(* ===== verification/Relay.v ===== *)
(** * The data path (src/src/event_loop.rs and the shuttles of
      src/src/event_loop/outbound.rs and src/src/event_loop/published.rs)

    Both TCP components move bytes between a socket of the stack and a host
    stream with the same two blocks of code: [relay_recv] offers received data
    to the host stream, [relay_send] hands buffered data to the socket. *)

From S2P Require Import Prelude RustStr RustNet ProxyConfig Stream Tun Smoltcp.

Definition TCP_BUF_SIZE : Z := 65536.

(** Durations in milliseconds. *)
Definition TCP_HANDSHAKE_TIMEOUT : Z := 32000.

(** [created_at.elapsed()]: clocks are monotonic, the difference saturates. *)
Definition elapsed (now created_at : Z) : Z := Z.max 0 (now - created_at).

Section Relay.
Context {T S Cx : Type} `{TcpStreamOps T} `{TcpSocketOps S Cx}.

Definition new_tcp_socket : S :=
  set_nagle_enabled (sock_new TCP_BUF_SIZE TCP_BUF_SIZE) false.

(** [socket.recv(|data| ... stream.try_write(data) ...)]: the write error, if
    there is one, the socket and the stream. *)
Definition relay_recv (socket : S) (stream : T) : option io_error * S * T :=
  match recv_slice_of socket with
  | None => (None, socket, stream)
  | Some data =>
      let '(consumed, error, stream) :=
        match data with
        | [] => (0, None, stream)
        | _ =>
            match try_write stream data with
            | (Ok written, stream) => (written, None, stream)
            | (Err WouldBlock, stream) => (0, None, stream)
            | (Err error, stream) => (0, Some error, stream)
            end
        end in
      (error, recv_consume socket consumed, stream)
  end.

(** Hand as much of [buf] to the socket as its transmit buffer holds: the send
    error, if there is one, the socket and what is left of the buffer.
    [drain(..sent)] panics beyond the end of the buffer. *)
Definition relay_send (socket : S) (buf : bytes) : option (option Z * S * bytes) :=
  if negb (bool_decide (buf = [])) && can_send socket then
    let free_space := Z.max 0 (TCP_BUF_SIZE - send_queue socket) in
    let send_len := Z.min free_space (blen buf) in
    if 0 <? send_len then
      match send_slice socket (take (Z.to_nat send_len) buf) with
      | (Ok sent, socket) =>
          if sent <=? blen buf then Some (None, socket, drop (Z.to_nat sent) buf) else None
      | (Err error, socket) => Some (Some error, socket, buf)
      end
    else Some (None, socket, buf)
  else Some (None, socket, buf).

(** ** Lemmas *)

Context `{!TcpStreamLaws T} `{!TcpSocketLaws S Cx}.

Lemma new_tcp_socket_history : delivered new_tcp_socket = [] /\ accepted new_tcp_socket = [].
Proof.
  unfold new_tcp_socket. destruct (set_nagle_history (sock_new TCP_BUF_SIZE TCP_BUF_SIZE) false) as [-> ->].
  apply sock_new_fresh.
Qed.

(** Whatever leaves the socket enters the stream, in order. *)
Lemma relay_recv_spec s t e s' t' : relay_recv s t = (e, s', t') ->
  exists d, delivered s' = delivered s ++ d /\ sent t' = sent t ++ d /\
    accepted s' = accepted s /\ incoming t' = incoming t /\ ending_of t' = ending_of t /\ endpoint_kept s s'.
Proof.
  unfold relay_recv. destruct (recv_slice_of s) as [data|] eqn:Hr.
  2: { intros [= <- <- <-]. exists []. rewrite !app_nil_r. split_and!; [done..|reflexivity]. }
  assert (forall t1 e1, same_stream t t1 -> (e1, recv_consume s 0, t1) = (e, s', t') ->
    exists d, delivered s' = delivered s ++ d /\ sent t' = sent t ++ d /\
      accepted s' = accepted s /\ incoming t' = incoming t /\ ending_of t' = ending_of t /\ endpoint_kept s s') as Hnone.
  { intros t1 e1 [Hi He Hs] [= <- <- <-]. exists [].
    destruct (recv_consume_history s data 0 Hr) as [-> ->]; [unfold blen; lia|].
    simpl. rewrite !app_nil_r. split_and!; [done..|apply recv_consume_endpoint]. }
  destruct data as [|b data]; [by apply Hnone|].
  destruct (try_write t (b :: data)) as [[n|err] t1] eqn:Hw.
  - intros [= <- <- <-]. apply try_write_ok in Hw as (Hn & Hs & Hi & He).
    destruct (recv_consume_history s _ n Hr Hn) as [-> ->]. eexists. split_and!; [done..|apply recv_consume_endpoint].
  - apply try_write_err in Hw. destruct err; by apply Hnone.
Qed.

(** Whatever leaves the buffer enters the socket, in order. *)
Lemma relay_send_spec s buf : exists e s' buf', relay_send s buf = Some (e, s', buf') /\
  accepted s' ++ buf' = accepted s ++ buf /\ delivered s' = delivered s /\ blen buf' <= blen buf /\ endpoint_kept s s'.
Proof.
  assert (exists e s' buf', Some (None : option Z, s, buf) = Some (e, s', buf') /\
    accepted s' ++ buf' = accepted s ++ buf /\ delivered s' = delivered s /\ blen buf' <= blen buf /\ endpoint_kept s s')
    as Hsame by (eexists _, _, _; split_and!; [done..|reflexivity]).
  unfold relay_send. case_if; [|done]. case_if; [|done].
  match goal with |- context [send_slice s ?d] => pose proof (send_slice_endpoint s d) as Hk end.
  destruct (send_slice s _) as [[n|e] s'] eqn:E; simpl in Hk.
  - apply send_slice_ok in E as (Hn & Ha & Hd). unfold blen in *. rewrite length_take in Hn.
    rewrite (proj2 (Z.leb_le _ _)) by lia. eexists _, _, _. split_and!; [done| |done| |done].
    + rewrite Ha, <- app_assoc. f_equal. rewrite take_take, Nat.min_l by lia. apply take_drop.
    + rewrite length_drop. lia.
  - apply send_slice_err in E as [Ha Hd]. eexists _, _, _. split_and!; [done|by rewrite Ha|done|done|done].
Qed.

End Relay.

**WHAT TO WORK ON**
Would you copy out all the entries above without changing a single character?

**TASK OUTPUT**
(* ===== verification/Relay.v ===== *)
(** * The data path (src/src/event_loop.rs and the shuttles of
      src/src/event_loop/outbound.rs and src/src/event_loop/published.rs)

    Both TCP components move bytes between a socket of the stack and a host
    stream with the same two blocks of code: [relay_recv] offers received data
    to the host stream, [relay_send] hands buffered data to the socket. *)

From S2P Require Import Prelude RustStr RustNet ProxyConfig Stream Tun Smoltcp.

Definition TCP_BUF_SIZE : Z := 65536.

(** Durations in milliseconds. *)
Definition TCP_HANDSHAKE_TIMEOUT : Z := 32000.

(** [created_at.elapsed()]: clocks are monotonic, the difference saturates. *)
Definition elapsed (now created_at : Z) : Z := Z.max 0 (now - created_at).

Section Relay.
Context {T S Cx : Type} `{TcpStreamOps T} `{TcpSocketOps S Cx}.

Definition new_tcp_socket : S :=
  set_nagle_enabled (sock_new TCP_BUF_SIZE TCP_BUF_SIZE) false.

(** [socket.recv(|data| ... stream.try_write(data) ...)]: the write error, if
    there is one, the socket and the stream. *)
Definition relay_recv (socket : S) (stream : T) : option io_error * S * T :=
  match recv_slice_of socket with
  | None => (None, socket, stream)
  | Some data =>
      let '(consumed, error, stream) :=
        match data with
        | [] => (0, None, stream)
        | _ =>
            match try_write stream data with
            | (Ok written, stream) => (written, None, stream)
            | (Err WouldBlock, stream) => (0, None, stream)
            | (Err error, stream) => (0, Some error, stream)
            end
        end in
      (error, recv_consume socket consumed, stream)
  end.

(** Hand as much of [buf] to the socket as its transmit buffer holds: the send
    error, if there is one, the socket and what is left of the buffer.
    [drain(..sent)] panics beyond the end of the buffer. *)
Definition relay_send (socket : S) (buf : bytes) : option (option Z * S * bytes) :=
  if negb (bool_decide (buf = [])) && can_send socket then
    let free_space := Z.max 0 (TCP_BUF_SIZE - send_queue socket) in
    let send_len := Z.min free_space (blen buf) in
    if 0 <? send_len then
      match send_slice socket (take (Z.to_nat send_len) buf) with
      | (Ok sent, socket) =>
          if sent <=? blen buf then Some (None, socket, drop (Z.to_nat sent) buf) else None
      | (Err error, socket) => Some (Some error, socket, buf)
      end
    else Some (None, socket, buf)
  else Some (None, socket, buf).

(** ** Lemmas *)

Context `{!TcpStreamLaws T} `{!TcpSocketLaws S Cx}.

Lemma new_tcp_socket_history : delivered new_tcp_socket = [] /\ accepted new_tcp_socket = [].
Proof.
  unfold new_tcp_socket. destruct (set_nagle_history (sock_new TCP_BUF_SIZE TCP_BUF_SIZE) false) as [-> ->].
  apply sock_new_fresh.
Qed.

(** Whatever leaves the socket enters the stream, in order. *)
Lemma relay_recv_spec s t e s' t' : relay_recv s t = (e, s', t') ->
  exists d, delivered s' = delivered s ++ d /\ sent t' = sent t ++ d /\
    accepted s' = accepted s /\ incoming t' = incoming t /\ ending_of t' = ending_of t /\ endpoint_kept s s'.
Proof.
  unfold relay_recv. destruct (recv_slice_of s) as [data|] eqn:Hr.
  2: { intros [= <- <- <-]. exists []. rewrite !app_nil_r. split_and!; [done..|reflexivity]. }
  assert (forall t1 e1, same_stream t t1 -> (e1, recv_consume s 0, t1) = (e, s', t') ->
    exists d, delivered s' = delivered s ++ d /\ sent t' = sent t ++ d /\
      accepted s' = accepted s /\ incoming t' = incoming t /\ ending_of t' = ending_of t /\ endpoint_kept s s') as Hnone.
  { intros t1 e1 [Hi He Hs] [= <- <- <-]. exists [].
    destruct (recv_consume_history s data 0 Hr) as [-> ->]; [unfold blen; lia|].
    simpl. rewrite !app_nil_r. split_and!; [done..|apply recv_consume_endpoint]. }
  destruct data as [|b data]; [by apply Hnone|].
  destruct (try_write t (b :: data)) as [[n|err] t1] eqn:Hw.
  - intros [= <- <- <-]. apply try_write_ok in Hw as (Hn & Hs & Hi & He).
    destruct (recv_consume_history s _ n Hr Hn) as [-> ->]. eexists. split_and!; [done..|apply recv_consume_endpoint].
  - apply try_write_err in Hw. destruct err; by apply Hnone.
Qed.

(** Whatever leaves the buffer enters the socket, in order. *)
Lemma relay_send_spec s buf : exists e s' buf', relay_send s buf = Some (e, s', buf') /\
  accepted s' ++ buf' = accepted s ++ buf /\ delivered s' = delivered s /\ blen buf' <= blen buf /\ endpoint_kept s s'.
Proof.
  assert (exists e s' buf', Some (None : option Z, s, buf) = Some (e, s', buf') /\
    accepted s' ++ buf' = accepted s ++ buf /\ delivered s' = delivered s /\ blen buf' <= blen buf /\ endpoint_kept s s')
    as Hsame by (eexists _, _, _; split_and!; [done..|reflexivity]).
  unfold relay_send. case_if; [|done]. case_if; [|done].
  match goal with |- context [send_slice s ?d] => pose proof (send_slice_endpoint s d) as Hk end.
  destruct (send_slice s _) as [[n|e] s'] eqn:E; simpl in Hk.
  - apply send_slice_ok in E as (Hn & Ha & Hd). unfold blen in *. rewrite length_take in Hn.
    rewrite (proj2 (Z.leb_le _ _)) by lia. eexists _, _, _. split_and!; [done| |done| |done].
    + rewrite Ha, <- app_assoc. f_equal. rewrite take_take, Nat.min_l by lia. apply take_drop.
    + rewrite length_drop. lia.
  - apply send_slice_err in E as [Ha Hd]. eexists _, _, _. split_and!; [done|by rewrite Ha|done|done|done].
Qed.

End Relay.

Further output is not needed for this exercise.